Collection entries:
——
Lemma scanPackages_flags w l rt pkgpath pkgs :
  Forall (carriesFlagsOf l) (scanPackages w l rt pkgpath pkgs).1.
Proof.
  induction pkgs as [|pkg pkgs IH]; [by constructor |]. simpl.
  destruct (scanPackages w l rt pkgpath pkgs) as [t r]. simpl in IH.
  destruct (0 <? length (pkgErrors pkg))%nat; simpl.
  - apply Forall_app. split; [| done].
    induction (pkgErrors pkg); by constructor.
  - destruct (negb (strings.eqb (pkgPkgPath pkg) pkgpath)); [done |]. simpl.
    destruct (commentofPackage w _ _) as [p |]; simpl; [| by repeat constructor].
    destruct (collect.Package.Types p !! ReflectType.Name rt); simpl;
      by repeat constructor.
Qed.

(** X20. Every call a lookup makes with a flag carries the flags of the
    lookup: the indexers are given [IncludeUnexported], and the loader is
    configured with [Tests] set to [IncludeGoTestFiles] and the three modes
    name, files and syntax. *)
Theorem lookups_pass_their_flags w l rt (pc : Z) :
  Forall (carriesFlagsOf l) (LookupFromFuncForPC w l pc).1
  ∧ Forall (carriesFlagsOf l) (LookupFromStructForReflectType w l rt).1.
Proof.
  split.
  - destruct (LookupFromFuncForPC_stages w l pc)
      as [[_ H] | [(rfunc & err & _ & _ & H) | (rfunc & f & _ & _ & H)]]; rewrite H;
      by repeat constructor.
  - destruct (resolvePkgPath w rt) as [t [pkgpath | e]] eqn:Hres.
    + assert (Forall (carriesFlagsOf l) t) as Ht.
      { destruct (decide (ReflectType.PkgPath rt = "main")) as [Hmain | Hne].
        - rewrite resolvePkgPath_main in Hres by done.
          destruct (ReadBuildInfo w); simplify_eq; by repeat constructor.
        - rewrite resolvePkgPath_declared in Hres by done. simplify_eq. constructor. }
      rewrite (LookupFromStruct_resolved _ _ _ _ _ Hres).
      destruct (packagesLoad w (loadConfig l) pkgpath) as [pkgs | err]; simpl.
      * apply Forall_app. split; [done |]. constructor; [done |].
        apply scanPackages_flags.
      * apply Forall_app. split; [done |]. by repeat constructor.
    + rewrite (LookupFromStruct_unresolved _ _ _ _ _ Hres). simpl.
      destruct (decide (ReflectType.PkgPath rt = "main")) as [Hmain | Hne].
      * rewrite resolvePkgPath_main in Hres by done.
        destruct (ReadBuildInfo w); simplify_eq; by repeat constructor.
      * by rewrite resolvePkgPath_declared in Hres.
Qed.

End StructLookupWorlds.

Lemma sentinel_lookup_as_build_path_witness :
  (LookupFromStructForReflectType sampleWorld sampleLookup mainUserType).2
  = (LookupFromStructForReflectType sampleWorld sampleLookup
       (withPkgPath mainUserType samplePath)).2.
Proof.
  exact (sentinel_lookup_as_build_path sampleWorld sampleLookup mainUserType
           {| BuildInfo.Path := samplePath |} eq_refl eq_refl).
Defined.

Lemma load_errors_are_logged_witness :
  logMessages (LookupFromStructForReflectType sampleWorld sampleLookup missingType).1
  = concat (packageErrorMessages <$> samplePackages).
Proof.
  refine (load_errors_are_logged sampleWorld sampleLookup missingType [] samplePath
            samplePackages _ _ _).
  - reflexivity.
  - reflexivity.
  - vm_compute. reflexivity.
Defined.

Lemma packageTree_files_witness :
  is_Some (astFiles (packageTree sampleWorld metadataPackage)
           !! fileName sampleWorld "sample.go").
Proof.
  refine (proj2 (proj2 (packageTree_files sampleWorld metadataPackage)) "sample.go" _).
  apply list_elem_of_here.
Defined.

(** ** [Config.Extract], continued *)

Section ExtractMore.

Context {ID : Type} `{Countable ID} {Shape ShapePackage : Type}.
Implicit Types (c : @Config ID _ _ Shape ShapePackage) (l : Lookup.t) (d : Z).

Lemma Config_setup_fields d c :
  cfgSkipComments (Config_setup d c) = cfgSkipComments c
  ∧ cfgFillArgNames (Config_setup d c) = cfgFillArgNames c
  ∧ cfgFillReturnNames (Config_setup d c) = cfgFillReturnNames c
  ∧ cfgIncludeGoTestFiles (Config_setup d c) = cfgIncludeGoTestFiles c
  ∧ cfgDocTruncationSize (Config_setup d c)
    = (if cfgDocTruncationSize c =? 0 then d else cfgDocTruncationSize c)
  ∧ cfgLookup (Config_setup d c)
    = match cfgLookup c with
      | Some l => Some l
      | None => if cfgSkipComments c then None else Some (extractLookup c)
      end
  ∧ cfgExtractor (Config_setup d c)
    = match cfgExtractor c with
      | Some e => Some e
      | None => Some {| exLookup := cfgLookup (Config_setup d c);
                        exSeen := ∅; exPackages := ∅ |}
      end.
Proof.
  destruct c as [skip fillArgs fillReturns tests size extractor lookup].
  unfold Config_setup. simpl.
  destruct (size =? 0); destruct lookup, skip, extractor; by repeat split.
Qed.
——
**EXERCISE INSTRUCTIONS**
Copy out exactly the lines from the one containing "Some (extractLookup c)" through the last line above, keeping both end lines.

**SOLUTION TO THIS TASK**
      | None => if cfgSkipComments c then None else Some (extractLookup c)
      end
  ∧ cfgExtractor (Config_setup d c)
    = match cfgExtractor c with
      | Some e => Some e
      | None => Some {| exLookup := cfgLookup (Config_setup d c);
                        exSeen := ∅; exPackages := ∅ |}
      end.
Proof.
  destruct c as [skip fillArgs fillReturns tests size extractor lookup].
  unfold Config_setup. simpl.
  destruct (size =? 0); destruct lookup, skip, extractor; by repeat split.
Qed.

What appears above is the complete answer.